Background: Pleural mesothelioma (PM) is characterised by often rapid therapeutic failure and chemotherapy resistance. While terminal resistance is well studied, the initial transition into a drug-tolerant phenotype remains poorly understood. Methods: We established patient-derived organoids (PDOs) from malignant pleural effusions to model this transition. Cisplatin-tolerant lines were generated via repeated incremental exposure to cisplatin and compared to time-matched treatment-naive controls using RNA sequencing and Seahorse XFe96 metabolic flux analysis. Results: Integrated profiling suggested that the route to tolerance may be influenced by the underlying mutational profile.
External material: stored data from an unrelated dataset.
(** X8.  Over a cleaned matches table with at least one row,
    Season-wise Trends never fails at [mode()[0]]: the selected season is
    a season of the table, so its matches are not empty.  Over a cleaned
    matches table without rows that has the 'season' and 'winner'
    columns, the selection is None and the view ends in [KeyError 0]
    after reporting 0 matches. *)
Theorem season_mode_lookup_fails_only_without_matches
        (quicksort : list Z -> list nat) (match_file d : DataFrame)
        (rest : heap) (u : ui) :
  let m := clean_matches match_file in
  (rows m <> [] ->
   forall s h page,
     season_wise_trends quicksort 0 1 u (m :: d :: rest) = (s, h, page) ->
     s <> Raised (KeyError "0"))
  /\ (rows m = [] ->
      has_column m "season" = true ->
      has_column m "winner" = true ->
      season_wise_trends quicksort 0 1 u (m :: d :: rest)
      = (Raised (KeyError "0"), m :: d :: rest,
         [st_header "Season-wise Trends";
          st_markdown "**Total Matches:** {}" [VInt 0]])).
Proof.
  intros m. split.
  - intros Hrows s h page. unfold season_wise_trends.
    rewrite bind_emit, bind_deref. cbn [nth].
    destruct (has_column m "season") eqn:Hseason; [|exc_leaf].
    rewrite (bind_eval_val _ _ _ _ (getitem_field m "season" Hseason)).
    destruct (sorted (unique (map (field m "season") (rows m))))
      as [season_list|e] eqn:Es;
      [rewrite (bind_eval_val _ _ _ _ eq_refl)
      |rewrite (bind_eval_exc _ _ _ _ eq_refl); exc_leaf].
    destruct (selected_from_filled_column m "season" (choice u) season_list
                Hrows
                (fun r Hr => clean_matches_filled match_file "season" r
                               Hseason Hr)
                Es) as [p [Hsel Hsome]].
    rewrite bind_deref. cbn [nth].
    rewrite (bind_eval_val _ _ _ _ (getitem_field m "season" Hseason)).
    rewrite Hsel, map_map, bind_emit.
    set (mine := fun r => eq_selected (Some p) (field m "season" r)) in *.
    rewrite !has_column_where.
    destruct (has_column m "winner") eqn:Hwinner.
    + rewrite ?bind_assoc.
      rewrite (bind_eval_val _ _ _ _ (getitem_where m mine "winner" Hwinner)).
      assert (Hmode : exists top_team,
                 mode0 (map (field m "winner") (filter mine (rows m)))
                 = Val top_team).
      { assert (Hne : filter notna (map (field m "winner") (filter mine (rows m)))
                      <> []).
        { change (filter mine (rows m)) with (rows_of m "season" (Some p)).
          destruct (rows_of m "season" (Some p)) as [|r rs] eqn:Er;
            [contradiction|].
          simpl.
          assert (Hr : In r (rows m)).
          { assert (In r (rows_of m "season" (Some p)))
              by (rewrite Er; left; reflexivity).
            apply filter_In in H. tauto. }
          pose proof (clean_matches_filled match_file "winner" r Hwinner Hr) as Hw.
          fold m in Hw.
          destruct (field m "winner" r); [congruence | discriminate | discriminate]. }
        unfold mode0. destruct (mode _) as [|t l] eqn:Em.
        - exfalso. apply (mode_nonempty _ Hne). exact Em.
        - eexists; reflexivity. }
      destruct Hmode as [top_team Hmode].
      rewrite ?bind_assoc, (bind_eval_val _ _ _ _ Hmode).
      walk; exc_leaf.
    + walk; exc_leaf.
  - intros Hrows Hseason Hwinner. unfold season_wise_trends.
    rewrite bind_emit, bind_deref. cbn [nth]. rewrite Hseason.
    rewrite (bind_eval_val _ _ _ _ (getitem_field m "season" Hseason)).
    rewrite Hrows. cbn [map].
    rewrite (bind_eval_val (sorted (unique [])) [] _ _ eq_refl).
    rewrite bind_deref. cbn [nth].
    rewrite (bind_eval_val _ _ _ _ (getitem_field m "season" Hseason)).
    rewrite Hrows. cbn [map]. rewrite bind_emit.
    rewrite has_column_where, Hwinner, ?bind_assoc.
    assert (Hg : getitem (where_ m []) "winner" = Val []).
    { rewrite (getitem_field _ "winner"); [|exact Hwinner].
      unfold where_. cbn [rows]. destruct (rows m); reflexivity. }
    rewrite (bind_eval_val _ _ _ _ Hg).
    rewrite ?bind_assoc, (bind_eval_exc _ (KeyError "0")) by reflexivity.
    unfold shape0, where_. cbn [rows]. destruct (rows m); reflexivity.
Qed.

Lemma season_mode_lookup_fails_only_without_matches_witness :
  Done tt <> Raised (KeyError "0") /\
  season_wise_trends stable_argsort 0 1 (Sample.first_option SeasonWiseTrends)
                     [clean_matches Sample.matches_header_only; Sample.deliveries]
  = (Raised (KeyError "0"),
     [clean_matches Sample.matches_header_only; Sample.deliveries],
     [st_header "Season-wise Trends";
      st_markdown "**Total Matches:** {}" [VInt 0]]).
Proof.
  split.
  - refine (proj1 (season_mode_lookup_fails_only_without_matches
                     stable_argsort Sample.matches Sample.deliveries []
                     (Sample.first_option SeasonWiseTrends))
                  _ (Done tt) _ _ eq_refl).
    discriminate.
  - exact (proj2 (season_mode_lookup_fails_only_without_matches
                    stable_argsort Sample.matches_header_only Sample.deliveries []
                    (Sample.first_option SeasonWiseTrends))
                 eq_refl eq_refl eq_refl).
Defined.

Lemma traverse_gt_zero (d : DataFrame) (label : string) (rs : list (list cell)) :
  traverse gt_zero (map (field d label) rs)
  = if forallb (fun r => negb (is_str (field d label r))) rs
    then Val (map (fun r => positive (field d label r)) rs)
    else Exc TypeError.
Proof.
  induction rs as [|r rs IH]; simpl; [reflexivity|].
  destruct (field d label r) as [|z|t]; simpl; try reflexivity;
    rewrite IH; destruct (forallb _ rs); reflexivity.
Qed.

Lemma count_positive_spec (m : DataFrame) (label : string) :
  count_positive m label
  = if has_column m label
    then if numeric_column m label then Val (won_by m label)
         else Exc TypeError
    else Val 0.
Proof.
  unfold count_positive, won_by. destruct (has_column m label) eqn:Hc;
    [|reflexivity].
  rewrite (getitem_field m label Hc). simpl res_bind.
  rewrite traverse_gt_zero. unfold numeric_column.
  destruct (forallb _ (rows m)); [|reflexivity].
  simpl res_bind. rewrite shape0_where. reflexivity.
Qed.

Lemma existsb_map {A B} (f : B -> bool) (g : A -> B) (l : list A) :
  existsb f (map g l) = existsb (fun x => f (g x)) l.
Proof. induction l as [|x l IH]; simpl; [reflexivity|]. rewrite IH; reflexivity. Qed.

Lemma count_result_spec (m : DataFrame) (word : string) :
  count_result m word
  = if has_column m "result"
    then if text_column m "result" then Val (results m word)
         else Exc AttributeError
    else Val 0.
Proof.
  unfold count_result, results. destruct (has_column m "result") eqn:Hc;
    [|reflexivity].
  rewrite (getitem_field m "result" Hc). simpl res_bind.
  unfold str_lower, text_column. rewrite existsb_map.
  assert (Hn : nonempty (map (field m "result") (rows m)) = nonempty (rows m))
    by (destruct (rows m); reflexivity).
  rewrite Hn.
  destruct (nonempty (rows m)); simpl andb; simpl orb;
    [destruct (existsb _ (rows m)); simpl negb; [|reflexivity]|].
  - simpl res_bind. rewrite !map_map, shape0_where. f_equal. f_equal.
    apply filter_ext. intros r. destruct (field m "result" r); reflexivity.
  - simpl res_bind. rewrite !map_map, shape0_where. f_equal. f_equal.
    apply filter_ext. intros r. destruct (field m "result" r); reflexivity.
Qed.

(** X10.  Match Outcome Insights reports the count of matches whose
    'win_by_runs' is positive, the count whose 'win_by_wickets' is
    positive, and the counts whose 'result', lowercased, is 'tie' and
    'no result'; a count whose column is absent is 0. *)
Theorem match_outcome_counts (m d : DataFrame) (rest : heap) :
  (has_column m "win_by_runs" = true -> numeric_column m "win_by_runs" = true) ->
  (has_column m "win_by_wickets" = true ->
   numeric_column m "win_by_wickets" = true) ->
  (has_column m "result" = true -> text_column m "result" = true) ->
  match_outcome_insights 0 (m :: d :: rest)
  = (Done tt, m :: d :: rest,
     [st_header "Match Outcome Insights";
      st_markdown "**Matches Won by Runs:** {}" [VInt (won_by m "win_by_runs")];
      st_markdown "**Matches Won by Wickets:** {}"
                  [VInt (won_by m "win_by_wickets")];
      st_markdown "**Tied Matches:** {}" [VInt (results m "tie")];
      st_markdown "**No Result Matches:** {}" [VInt (results m "no result")]]).
Proof.
  intros Hruns Hwickets Hresult.
  assert (E1 : count_positive m "win_by_runs" = Val (won_by m "win_by_runs")).
  { rewrite count_positive_spec. unfold won_by.
    destruct (has_column m "win_by_runs"); [rewrite Hruns|]; reflexivity. }
  assert (E2 : count_positive m "win_by_wickets"
               = Val (won_by m "win_by_wickets")).
  { rewrite count_positive_spec. unfold won_by.
    destruct (has_column m "win_by_wickets"); [rewrite Hwickets|]; reflexivity. }
  assert (E3 : forall word, count_result m word = Val (results m word)).
  { intros word. rewrite count_result_spec. unfold results.
    destruct (has_column m "result"); [rewrite Hresult|]; reflexivity. }
  unfold match_outcome_insights.
  rewrite bind_emit, bind_deref. cbn [nth].
  rewrite (bind_eval_val _ _ _ _ E1), bind_deref. cbn [nth].
  rewrite (bind_eval_val _ _ _ _ E2), bind_deref. cbn [nth].
  rewrite (bind_eval_val _ _ _ _ (E3 "tie")), bind_deref. cbn [nth].
  rewrite (bind_eval_val _ _ _ _ (E3 "no result")).
  reflexivity.
Qed.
In this cohort, all BAP1-retained models (including those with KRAS mutations or MTAP loss) adopted an elevated basal metabolic hybrid phenotype, significantly upregulating baseline oxidative phosphorylation and glycolysis to fuel survival mechanisms. Conversely, BAP1-deficient models entered a hypometabolic state of dormancy, characterised by baseline bioenergetic suppression and reduced Ki-67 proliferation. Transcriptomic analysis identified a vesicular transport signature (SYNGR3, VPS52, PROM2) in plastic models, suggesting altered membrane trafficking as a potential survival strategy. Conclusions: Our findings demonstrate that mesothelioma therapeutic escape is not a uniform process. Identifying these patient-specific metabolic and transcriptomic trajectories via 3D PDOs provides a hypothesis-generating framework to explore potential avenues for future personalised therapy.